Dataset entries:
- - - -

Lemma X7_400_404_push_failure_status_witness :
  fst (jira_github_pr_check hmac_stub jira_found push_ok cfg_no_secret push_request) =
    (BodyMessage "this callback only manages PR webhook. Fix the webhook settings.", 400%Z) /\
  exists st,
    snd (jira_github_pr_check hmac_stub jira_found push_ok cfg_no_secret push_request) = [st] /\
    push_ok st = None /\ status st = "failure" /\
    message st = "this callback only manages PR webhook. Fix the webhook settings.".
Proof.
  split; [vm_compute; reflexivity|].
  eapply X7_400_404_push_failure_status; [vm_compute; reflexivity|left; reflexivity].
Defined.

(** X8. A 404 response has one of the two not-found messages: the head
    branch of the payload yields no key, or it yields a key the tracker did
    not return; the request passed the signature check. *)
Theorem X8_404_causes :
  forall hmac jira push cfg req m,
    fst (jira_github_pr_check hmac jira push cfg req) = (BodyMessage m, 404%Z) ->
    exists payload b,
      check_payload_secret hmac req cfg = Ok true /\
      get_json req = inr payload /\ branch_ref payload = Ok (JStr b) /\
      ((get_jira_issue_from_branch_name b = None /\ m = msg_no_key b) \/
       exists k, get_jira_issue_from_branch_name b = Some k /\
         is_jira_issue jira cfg k = false /\ m = msg_not_found b k).
Proof.
  intros hmac jira push cfg req m Hr.
  pose proof (pipeline_outcome_post hmac jira cfg req) as Hp.
  pose proof (pipeline_outcome_cause hmac jira cfg req) as Hq.
  pose proof (handler_cases hmac jira push cfg req) as Hh.
  destruct (pipeline_outcome hmac jira cfg req) as [[r c] st].
  destruct Hp as (_ & _ & Hp). destruct Hq as (_ & Hq).
  destruct Hh as [(-> & Hj)|(Hc & Hj)]; rewrite Hj in Hr; simpl in Hr;
    [injection Hr as _ Hr; discriminate|].
  destruct (push st); [injection Hr as _ Hr; discriminate|].
  injection Hr as Hr ->.
  destruct Hp as [(? & _)|[(? & _)|(_ & _ & Hb)]]; try discriminate.
  rewrite Hb in Hr. injection Hr as <-. apply Hq. reflexivity.
Qed.

Lemma X8_404_causes_witness :
  fst (jira_github_pr_check hmac_stub jira_missing push_ok cfg_no_secret
         (pr_request "ABC-123-login")) =
    (BodyMessage (msg_not_found "ABC-123-login" "ABC-123"), 404%Z) /\
  exists payload b,
    check_payload_secret hmac_stub (pr_request "ABC-123-login") cfg_no_secret = Ok true /\
    get_json (pr_request "ABC-123-login") = inr payload /\
    branch_ref payload = Ok (JStr b) /\
    ((get_jira_issue_from_branch_name b = None /\
      msg_not_found "ABC-123-login" "ABC-123" = msg_no_key b) \/
     exists k, get_jira_issue_from_branch_name b = Some k /\
       is_jira_issue jira_missing cfg_no_secret k = false /\
       msg_not_found "ABC-123-login" "ABC-123" = msg_not_found b k).
Proof.
  split; [vm_compute; reflexivity|].
  apply (X8_404_causes hmac_stub jira_missing push_ok cfg_no_secret
           (pr_request "ABC-123-login")).
  vm_compute. reflexivity.
Defined.

(** X9. The handler answers 500 exactly when the push was attempted and
    raised; the body is then the message of the push error. *)
Theorem X9_500_iff_push_raised :
  forall hmac jira push cfg req,
    snd (fst (jira_github_pr_check hmac jira push cfg req)) = 500%Z <->
    exists st err,
      snd (jira_github_pr_check hmac jira push cfg req) = [st] /\
      push st = Some err /\
      fst (jira_github_pr_check hmac jira push cfg req) = (BodyMessage err, 500%Z).
Proof.
  intros hmac jira push cfg req.
  pose proof (pipeline_outcome_post hmac jira cfg req) as Hp.
  pose proof (handler_cases hmac jira push cfg req) as Hh.
  destruct (pipeline_outcome hmac jira cfg req) as [[r c] st].
  destruct Hp as (_ & _ & Hp).
  destruct Hh as [(-> & Hj)|(Hc & Hj)]; rewrite Hj; simpl.
  - split; [discriminate|]. intros (st' & err & H & _). discriminate.
  - destruct (push st) as [err|] eqn:Hpush; simpl.
    + split; [intros _; exists st, err; auto|reflexivity].
    + split; [|intros (st' & err & H & Hps & _); injection H as ->; congruence].
      intros ->.
      destruct Hp as [(? & _)|[(? & _)|([? | ?] & _)]]; discriminate.
Qed.

(** X10. Every status handed to the push carries the GitHub token and the
    callback URL of the configuration, and its state is ["success"] or
    ["failure"]. *)
Theorem X10_pushed_status_fields :
  forall hmac jira push cfg req st,
    In st (snd (jira_github_pr_check hmac jira push cfg req)) ->
    status_github_token st = github_token cfg /\
    status_callback_url st = callback_url cfg /\
    (status st = "success" \/ status st = "failure").
Proof.
  intros hmac jira push cfg req st Hin.
  pose proof (pipeline_outcome_post hmac jira cfg req) as Hp.
  pose proof (handler_cases hmac jira push cfg req) as Hh.
  destruct (pipeline_outcome hmac jira cfg req) as [[r c] st'].
  destruct Hp as (Ht & Hcb & Hp).
  destruct Hh as [(_ & Hj)|(_ & Hj)]; rewrite Hj in Hin; simpl in Hin;
    [contradiction|].
  destruct Hin as [<-|[]]. split; [exact Ht|split; [exact Hcb|]].
  destruct Hp as [(_ & _ & Hs & _)|[(_ & _ & Hs & _)|(_ & Hs & _)]]; auto.
Qed.

Lemma X10_pushed_status_fields_witness :
  exists st,
    In st (snd (jira_github_pr_check hmac_stub jira_found push_ok cfg_no_secret
                  (pr_request "ABC-123-login"))) /\
    status_github_token st = github_token cfg_no_secret /\
    status_callback_url st = callback_url cfg_no_secret /\
    (status st = "success" \/ status st = "failure").
Proof.
  exists (snd (pipeline_outcome hmac_stub jira_found cfg_no_secret
                (pr_request "ABC-123-login"))).
  split; [vm_compute; left; reflexivity|].
  apply (X10_pushed_status_fields hmac_stub jira_found push_ok cfg_no_secret
           (pr_request "ABC-123-login")).
  vm_compute. left. reflexivity.
Defined.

- - - -

**Exercise directions:** Line by line, reproduce the data exactly as given.

**Solution to this task:**
Lemma X7_400_404_push_failure_status_witness :
  fst (jira_github_pr_check hmac_stub jira_found push_ok cfg_no_secret push_request) =
    (BodyMessage "this callback only manages PR webhook. Fix the webhook settings.", 400%Z) /\
  exists st,
    snd (jira_github_pr_check hmac_stub jira_found push_ok cfg_no_secret push_request) = [st] /\
    push_ok st = None /\ status st = "failure" /\
    message st = "this callback only manages PR webhook. Fix the webhook settings.".
Proof.
  split; [vm_compute; reflexivity|].
  eapply X7_400_404_push_failure_status; [vm_compute; reflexivity|left; reflexivity].
Defined.

(** X8. A 404 response has one of the two not-found messages: the head
    branch of the payload yields no key, or it yields a key the tracker did
    not return; the request passed the signature check. *)
Theorem X8_404_causes :
  forall hmac jira push cfg req m,
    fst (jira_github_pr_check hmac jira push cfg req) = (BodyMessage m, 404%Z) ->
    exists payload b,
      check_payload_secret hmac req cfg = Ok true /\
      get_json req = inr payload /\ branch_ref payload = Ok (JStr b) /\
      ((get_jira_issue_from_branch_name b = None /\ m = msg_no_key b) \/
       exists k, get_jira_issue_from_branch_name b = Some k /\
         is_jira_issue jira cfg k = false /\ m = msg_not_found b k).
Proof.
  intros hmac jira push cfg req m Hr.
  pose proof (pipeline_outcome_post hmac jira cfg req) as Hp.
  pose proof (pipeline_outcome_cause hmac jira cfg req) as Hq.
  pose proof (handler_cases hmac jira push cfg req) as Hh.
  destruct (pipeline_outcome hmac jira cfg req) as [[r c] st].
  destruct Hp as (_ & _ & Hp). destruct Hq as (_ & Hq).
  destruct Hh as [(-> & Hj)|(Hc & Hj)]; rewrite Hj in Hr; simpl in Hr;
    [injection Hr as _ Hr; discriminate|].
  destruct (push st); [injection Hr as _ Hr; discriminate|].
  injection Hr as Hr ->.
  destruct Hp as [(? & _)|[(? & _)|(_ & _ & Hb)]]; try discriminate.
  rewrite Hb in Hr. injection Hr as <-. apply Hq. reflexivity.
Qed.

Lemma X8_404_causes_witness :
  fst (jira_github_pr_check hmac_stub jira_missing push_ok cfg_no_secret
         (pr_request "ABC-123-login")) =
    (BodyMessage (msg_not_found "ABC-123-login" "ABC-123"), 404%Z) /\
  exists payload b,
    check_payload_secret hmac_stub (pr_request "ABC-123-login") cfg_no_secret = Ok true /\
    get_json (pr_request "ABC-123-login") = inr payload /\
    branch_ref payload = Ok (JStr b) /\
    ((get_jira_issue_from_branch_name b = None /\
      msg_not_found "ABC-123-login" "ABC-123" = msg_no_key b) \/
     exists k, get_jira_issue_from_branch_name b = Some k /\
       is_jira_issue jira_missing cfg_no_secret k = false /\
       msg_not_found "ABC-123-login" "ABC-123" = msg_not_found b k).
Proof.
  split; [vm_compute; reflexivity|].
  apply (X8_404_causes hmac_stub jira_missing push_ok cfg_no_secret
           (pr_request "ABC-123-login")).
  vm_compute. reflexivity.
Defined.

(** X9. The handler answers 500 exactly when the push was attempted and
    raised; the body is then the message of the push error. *)
Theorem X9_500_iff_push_raised :
  forall hmac jira push cfg req,
    snd (fst (jira_github_pr_check hmac jira push cfg req)) = 500%Z <->
    exists st err,
      snd (jira_github_pr_check hmac jira push cfg req) = [st] /\
      push st = Some err /\
      fst (jira_github_pr_check hmac jira push cfg req) = (BodyMessage err, 500%Z).
Proof.
  intros hmac jira push cfg req.
  pose proof (pipeline_outcome_post hmac jira cfg req) as Hp.
  pose proof (handler_cases hmac jira push cfg req) as Hh.
  destruct (pipeline_outcome hmac jira cfg req) as [[r c] st].
  destruct Hp as (_ & _ & Hp).
  destruct Hh as [(-> & Hj)|(Hc & Hj)]; rewrite Hj; simpl.
  - split; [discriminate|]. intros (st' & err & H & _). discriminate.
  - destruct (push st) as [err|] eqn:Hpush; simpl.
    + split; [intros _; exists st, err; auto|reflexivity].
    + split; [|intros (st' & err & H & Hps & _); injection H as ->; congruence].
      intros ->.
      destruct Hp as [(? & _)|[(? & _)|([? | ?] & _)]]; discriminate.
Qed.

(** X10. Every status handed to the push carries the GitHub token and the
    callback URL of the configuration, and its state is ["success"] or
    ["failure"]. *)
Theorem X10_pushed_status_fields :
  forall hmac jira push cfg req st,
    In st (snd (jira_github_pr_check hmac jira push cfg req)) ->
    status_github_token st = github_token cfg /\
    status_callback_url st = callback_url cfg /\
    (status st = "success" \/ status st = "failure").
Proof.
  intros hmac jira push cfg req st Hin.
  pose proof (pipeline_outcome_post hmac jira cfg req) as Hp.
  pose proof (handler_cases hmac jira push cfg req) as Hh.
  destruct (pipeline_outcome hmac jira cfg req) as [[r c] st'].
  destruct Hp as (Ht & Hcb & Hp).
  destruct Hh as [(_ & Hj)|(_ & Hj)]; rewrite Hj in Hin; simpl in Hin;
    [contradiction|].
  destruct Hin as [<-|[]]. split; [exact Ht|split; [exact Hcb|]].
  destruct Hp as [(_ & _ & Hs & _)|[(_ & _ & Hs & _)|(_ & Hs & _)]]; auto.
Qed.

Lemma X10_pushed_status_fields_witness :
  exists st,
    In st (snd (jira_github_pr_check hmac_stub jira_found push_ok cfg_no_secret
                  (pr_request "ABC-123-login"))) /\
    status_github_token st = github_token cfg_no_secret /\
    status_callback_url st = callback_url cfg_no_secret /\
    (status st = "success" \/ status st = "failure").
Proof.
  exists (snd (pipeline_outcome hmac_stub jira_found cfg_no_secret
                (pr_request "ABC-123-login"))).
  split; [vm_compute; left; reflexivity|].
  apply (X10_pushed_status_fields hmac_stub jira_found push_ok cfg_no_secret
           (pr_request "ABC-123-login")).
  vm_compute. left. reflexivity.
Defined.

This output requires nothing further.